Reproduce only what lies between the first line of the material below and the line containing "- intros i b", with both of those lines included and every line kept exact.

-*-*-

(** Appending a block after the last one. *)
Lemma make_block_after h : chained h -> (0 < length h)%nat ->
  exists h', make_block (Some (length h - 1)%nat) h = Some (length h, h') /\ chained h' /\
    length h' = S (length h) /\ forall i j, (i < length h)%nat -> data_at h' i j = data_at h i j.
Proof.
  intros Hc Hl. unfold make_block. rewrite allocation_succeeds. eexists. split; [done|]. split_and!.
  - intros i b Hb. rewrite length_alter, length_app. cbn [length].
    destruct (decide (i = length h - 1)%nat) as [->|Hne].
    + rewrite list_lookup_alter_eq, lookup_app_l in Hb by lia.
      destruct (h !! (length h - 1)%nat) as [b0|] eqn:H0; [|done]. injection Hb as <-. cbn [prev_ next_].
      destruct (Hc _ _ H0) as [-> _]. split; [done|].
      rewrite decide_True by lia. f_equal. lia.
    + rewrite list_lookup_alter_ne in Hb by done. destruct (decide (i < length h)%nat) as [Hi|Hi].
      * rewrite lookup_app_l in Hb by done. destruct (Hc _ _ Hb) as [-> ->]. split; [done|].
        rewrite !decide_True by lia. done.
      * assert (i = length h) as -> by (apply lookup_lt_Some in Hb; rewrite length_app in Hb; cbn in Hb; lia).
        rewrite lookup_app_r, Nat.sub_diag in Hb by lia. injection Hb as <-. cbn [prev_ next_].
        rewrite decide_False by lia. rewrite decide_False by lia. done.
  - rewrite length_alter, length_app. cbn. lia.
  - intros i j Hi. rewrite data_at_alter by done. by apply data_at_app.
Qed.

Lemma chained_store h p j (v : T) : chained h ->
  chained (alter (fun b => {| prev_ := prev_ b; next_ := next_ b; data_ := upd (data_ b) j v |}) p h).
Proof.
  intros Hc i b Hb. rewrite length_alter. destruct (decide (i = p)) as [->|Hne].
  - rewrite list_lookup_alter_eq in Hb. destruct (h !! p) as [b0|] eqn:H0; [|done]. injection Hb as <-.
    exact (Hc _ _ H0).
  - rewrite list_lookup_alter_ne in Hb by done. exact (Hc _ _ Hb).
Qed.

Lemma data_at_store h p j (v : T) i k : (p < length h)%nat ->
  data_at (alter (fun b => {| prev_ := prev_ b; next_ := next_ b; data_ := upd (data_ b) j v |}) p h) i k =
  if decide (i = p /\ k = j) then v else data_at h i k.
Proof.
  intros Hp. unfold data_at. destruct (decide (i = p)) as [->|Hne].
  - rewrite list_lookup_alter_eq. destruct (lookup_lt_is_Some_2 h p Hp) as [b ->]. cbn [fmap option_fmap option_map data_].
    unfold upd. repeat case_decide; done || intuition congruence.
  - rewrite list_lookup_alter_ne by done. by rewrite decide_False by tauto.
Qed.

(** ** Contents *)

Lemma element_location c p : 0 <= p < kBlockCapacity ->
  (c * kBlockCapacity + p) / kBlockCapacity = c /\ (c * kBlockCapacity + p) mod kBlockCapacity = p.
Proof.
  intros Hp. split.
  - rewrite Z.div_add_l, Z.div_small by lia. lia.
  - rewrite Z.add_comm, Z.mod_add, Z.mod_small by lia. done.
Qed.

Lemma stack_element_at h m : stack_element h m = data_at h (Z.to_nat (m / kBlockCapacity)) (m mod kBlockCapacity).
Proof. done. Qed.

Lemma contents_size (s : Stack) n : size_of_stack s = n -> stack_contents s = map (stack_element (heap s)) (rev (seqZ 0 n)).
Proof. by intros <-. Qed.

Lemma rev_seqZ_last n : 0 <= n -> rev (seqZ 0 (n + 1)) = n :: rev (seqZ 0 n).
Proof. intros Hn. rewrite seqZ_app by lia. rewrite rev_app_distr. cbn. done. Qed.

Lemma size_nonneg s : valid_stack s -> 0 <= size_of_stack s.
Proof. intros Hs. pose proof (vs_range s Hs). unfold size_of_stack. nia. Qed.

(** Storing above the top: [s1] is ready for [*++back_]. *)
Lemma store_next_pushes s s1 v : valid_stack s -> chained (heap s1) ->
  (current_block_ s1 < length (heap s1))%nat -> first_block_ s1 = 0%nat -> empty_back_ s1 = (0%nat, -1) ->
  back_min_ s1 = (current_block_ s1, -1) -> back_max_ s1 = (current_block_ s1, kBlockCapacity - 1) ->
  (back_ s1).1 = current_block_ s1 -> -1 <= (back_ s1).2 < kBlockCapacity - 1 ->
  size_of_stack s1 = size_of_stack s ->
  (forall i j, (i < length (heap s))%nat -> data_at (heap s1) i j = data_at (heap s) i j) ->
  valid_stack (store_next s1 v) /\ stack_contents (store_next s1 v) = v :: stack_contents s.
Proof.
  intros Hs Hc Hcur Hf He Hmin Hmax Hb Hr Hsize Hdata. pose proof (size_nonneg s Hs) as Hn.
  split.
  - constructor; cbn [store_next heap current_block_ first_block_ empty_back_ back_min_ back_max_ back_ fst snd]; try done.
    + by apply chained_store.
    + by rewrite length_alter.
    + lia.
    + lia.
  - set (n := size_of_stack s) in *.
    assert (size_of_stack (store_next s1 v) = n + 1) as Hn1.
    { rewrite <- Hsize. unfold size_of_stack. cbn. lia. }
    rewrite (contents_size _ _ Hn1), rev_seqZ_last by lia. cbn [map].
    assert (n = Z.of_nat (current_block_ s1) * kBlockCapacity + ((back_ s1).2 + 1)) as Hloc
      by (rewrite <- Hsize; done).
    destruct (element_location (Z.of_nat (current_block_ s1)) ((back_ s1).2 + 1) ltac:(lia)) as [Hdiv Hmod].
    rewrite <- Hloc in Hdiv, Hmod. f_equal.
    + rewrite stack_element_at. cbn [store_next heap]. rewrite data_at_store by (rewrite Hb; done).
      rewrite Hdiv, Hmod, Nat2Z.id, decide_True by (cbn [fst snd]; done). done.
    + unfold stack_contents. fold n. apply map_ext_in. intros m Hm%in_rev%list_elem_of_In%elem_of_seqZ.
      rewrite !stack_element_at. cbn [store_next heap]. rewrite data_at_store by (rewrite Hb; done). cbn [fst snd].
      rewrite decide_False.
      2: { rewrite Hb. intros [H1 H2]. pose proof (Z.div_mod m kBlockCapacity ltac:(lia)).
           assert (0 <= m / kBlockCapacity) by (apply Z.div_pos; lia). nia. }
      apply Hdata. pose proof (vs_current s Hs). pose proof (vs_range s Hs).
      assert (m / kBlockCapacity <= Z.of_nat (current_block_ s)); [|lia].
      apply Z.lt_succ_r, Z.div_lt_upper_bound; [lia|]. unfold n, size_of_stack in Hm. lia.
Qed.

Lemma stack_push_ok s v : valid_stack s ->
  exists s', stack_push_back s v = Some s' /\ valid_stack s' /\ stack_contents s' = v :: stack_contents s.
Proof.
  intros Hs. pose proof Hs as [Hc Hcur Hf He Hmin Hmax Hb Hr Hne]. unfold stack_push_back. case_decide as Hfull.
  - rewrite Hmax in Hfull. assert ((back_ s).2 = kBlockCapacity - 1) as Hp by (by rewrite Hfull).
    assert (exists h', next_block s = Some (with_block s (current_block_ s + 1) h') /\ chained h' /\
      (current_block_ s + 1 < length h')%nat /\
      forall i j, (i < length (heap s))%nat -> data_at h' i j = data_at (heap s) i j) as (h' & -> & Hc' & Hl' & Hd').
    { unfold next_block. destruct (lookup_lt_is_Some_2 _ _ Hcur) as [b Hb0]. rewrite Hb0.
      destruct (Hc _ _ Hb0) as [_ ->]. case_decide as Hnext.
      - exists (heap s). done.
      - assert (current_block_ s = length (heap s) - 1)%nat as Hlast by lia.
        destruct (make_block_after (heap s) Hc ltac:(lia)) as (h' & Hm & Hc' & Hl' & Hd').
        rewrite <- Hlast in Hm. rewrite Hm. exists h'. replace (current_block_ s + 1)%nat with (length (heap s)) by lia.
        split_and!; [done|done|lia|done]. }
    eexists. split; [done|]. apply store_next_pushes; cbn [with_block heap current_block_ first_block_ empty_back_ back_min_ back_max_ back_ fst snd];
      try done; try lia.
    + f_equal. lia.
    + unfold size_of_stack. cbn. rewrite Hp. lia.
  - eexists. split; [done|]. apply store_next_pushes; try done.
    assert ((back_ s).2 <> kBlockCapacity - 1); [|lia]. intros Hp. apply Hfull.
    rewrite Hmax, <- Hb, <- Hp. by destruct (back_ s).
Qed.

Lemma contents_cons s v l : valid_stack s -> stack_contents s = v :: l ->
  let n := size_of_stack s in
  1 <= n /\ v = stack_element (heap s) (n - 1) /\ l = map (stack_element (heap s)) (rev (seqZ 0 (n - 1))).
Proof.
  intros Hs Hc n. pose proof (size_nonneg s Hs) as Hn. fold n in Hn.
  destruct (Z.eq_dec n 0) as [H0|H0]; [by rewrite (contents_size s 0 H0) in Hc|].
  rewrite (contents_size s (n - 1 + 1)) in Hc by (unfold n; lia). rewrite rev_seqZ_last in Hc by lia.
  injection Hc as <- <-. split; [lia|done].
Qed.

-*-*-

**YOUR SOLUTION:**
(** Appending a block after the last one. *)
Lemma make_block_after h : chained h -> (0 < length h)%nat ->
  exists h', make_block (Some (length h - 1)%nat) h = Some (length h, h') /\ chained h' /\
    length h' = S (length h) /\ forall i j, (i < length h)%nat -> data_at h' i j = data_at h i j.
Proof.
  intros Hc Hl. unfold make_block. rewrite allocation_succeeds. eexists. split; [done|]. split_and!.
  - intros i b Hb. rewrite length_alter, length_app. cbn [length].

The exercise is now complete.